=== EXERCISE AIM ===
Examine the entries and show every line in which the word "value" is found.

=== Data extracted from a collection ===
--- START ---

(** * Scheduled publishing pipeline: token store, retry policy, publish
      session and polling scheduler.

    A shallow embedding of the TypeScript/JavaScript sources
    [src/lib/token-manager.ts], [src/lib/facebook-automation.ts],
    [scripts/facebook-automation.js] and [src/lib/post-scheduler.ts].

    Asynchronous methods are embedded in a state-and-exception monad with an
    event log: a computation takes the current world, and yields either a
    value or a thrown JavaScript value, the next world, and the externally
    visible events it produced (log lines, timer sleeps, calls made on
    external collaborators).  JavaScript numbers that hold times and
    counters are integers ([Z], [nat]). *)

From stdpp Require Import gmap strings list fin_maps pretty.
From Stdlib Require Import ZArith Lia.

Local Open Scope Z_scope.
Local Open Scope string_scope.

(* ===================================================================== *)
(** * Effects *)
(* ===================================================================== *)

Module Eff.

(** A thrown JavaScript value: an [Error] object carrying its [message];
    [null] or [undefined]; or any other value.  For the last two kinds
    [instanceof Error] is false.  Reading a property of [null] or of
    [undefined] throws a [TypeError]; on every other value the read
    returns. *)
Inductive thrown : Type :=
| ErrorObj (message : string)
| NonError (descr : string)
| Nullish (undefined : bool).

Inductive outcome (A : Type) : Type :=
| Ret (a : A)
| Throw (e : thrown).
Arguments Ret {A} a.
Arguments Throw {A} e.

Inductive level : Type := LInfo | LWarn | LError.

(** Calls on external collaborators (browser page, file system, network,
    post store, publishing surface). *)
Inductive ext_call : Type :=
| CGoto (url : string)
| CQuery (selector : string)                 (* page.$(selector) *)
| CClick (selector : string)
| CWaitForSelector (selector : string)
| CType (selector text : string)
| CWaitForNavigation
| CNavigateToPage (pageId : string)
| CFetch (url : string)
| CWriteFile (path : string)
| CUploadFile (path : string)
| CUnlink (path : string)
| CBrowserClose
| CSelectDue (now : Z)                       (* posts: status = scheduled, scheduled_for <= now *)
| CUpdatePublished (postId : string)
| CUpdateFailed (postId : string) (error : string)
| CInsertAnalytics (postId : string)
| CPublishPost (postId : string).

Inductive event : Type :=
| EvLog (lvl : level) (msg : string)
| EvSleep (ms : Z)                           (* await new Promise(r => setTimeout(r, ms)) *)
| EvSetInterval (ms : Z)
| EvCall (c : ext_call).

Record res (W A : Type) : Type :=
  Res { val : outcome A; st : W; evs : list event }.
Arguments Res {W A} val st evs.
Arguments val {W A} r.
Arguments st {W A} r.
Arguments evs {W A} r.

Definition M (W A : Type) : Type := W -> res W A.

Definition ret {W A} (a : A) : M W A := fun w => Res (Ret a) w [].
Definition throw {W A} (e : thrown) : M W A := fun w => Res (Throw e) w [].

Definition bind {W A B} (m : M W A) (k : A -> M W B) : M W B :=
  fun w =>
    match m w with
    | Res (Ret a) w1 es1 =>
        match k a w1 with
        | Res v w2 es2 => Res v w2 (es1 ++ es2)
        end
    | Res (Throw e) w1 es1 => Res (Throw e) w1 es1
    end.

(** [try { m } catch (error) { h error }] *)
Definition try_catch {W A} (m : M W A) (h : thrown -> M W A) : M W A :=
  fun w =>
    match m w with
    | Res (Ret a) w1 es1 => Res (Ret a) w1 es1
    | Res (Throw e) w1 es1 =>
        match h e w1 with
        | Res v w2 es2 => Res v w2 (es1 ++ es2)
        end
    end.

Definition emit {W} (e : event) : M W unit := fun w => Res (Ret tt) w [e].
Definition get {W} : M W W := fun w => Res (Ret w) w [].
Definition modify {W} (f : W -> W) : M W unit := fun w => Res (Ret tt) (f w) [].

Definition log {W} (lvl : level) (msg : string) : M W unit := emit (EvLog lvl msg).
Definition sleep {W} (ms : Z) : M W unit := emit (EvSleep ms).

(** [error instanceof Error ? error.message : 'Unknown error'] *)
Definition message_of (e : thrown) : string :=
  match e with
  | ErrorObj m => m
  | NonError _ | Nullish _ => "Unknown error"
  end.

Definition is_throw {A} (o : outcome A) : bool :=
  match o with Throw _ => true | Ret _ => false end.

Definition calls (l : list event) : list ext_call :=
  omap (fun e => match e with EvCall c => Some c | _ => None end) l.

Definition sleeps (l : list event) : list Z :=
  omap (fun e => match e with EvSleep ms => Some ms | _ => None end) l.

End Eff.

--- END ---

=== RESPONSE ===
    value or a thrown JavaScript value, the next world, and the externally
(** A thrown JavaScript value: an [Error] object carrying its [message];
    [null] or [undefined]; or any other value.  For the last two kinds
    [undefined] throws a [TypeError]; on every other value the read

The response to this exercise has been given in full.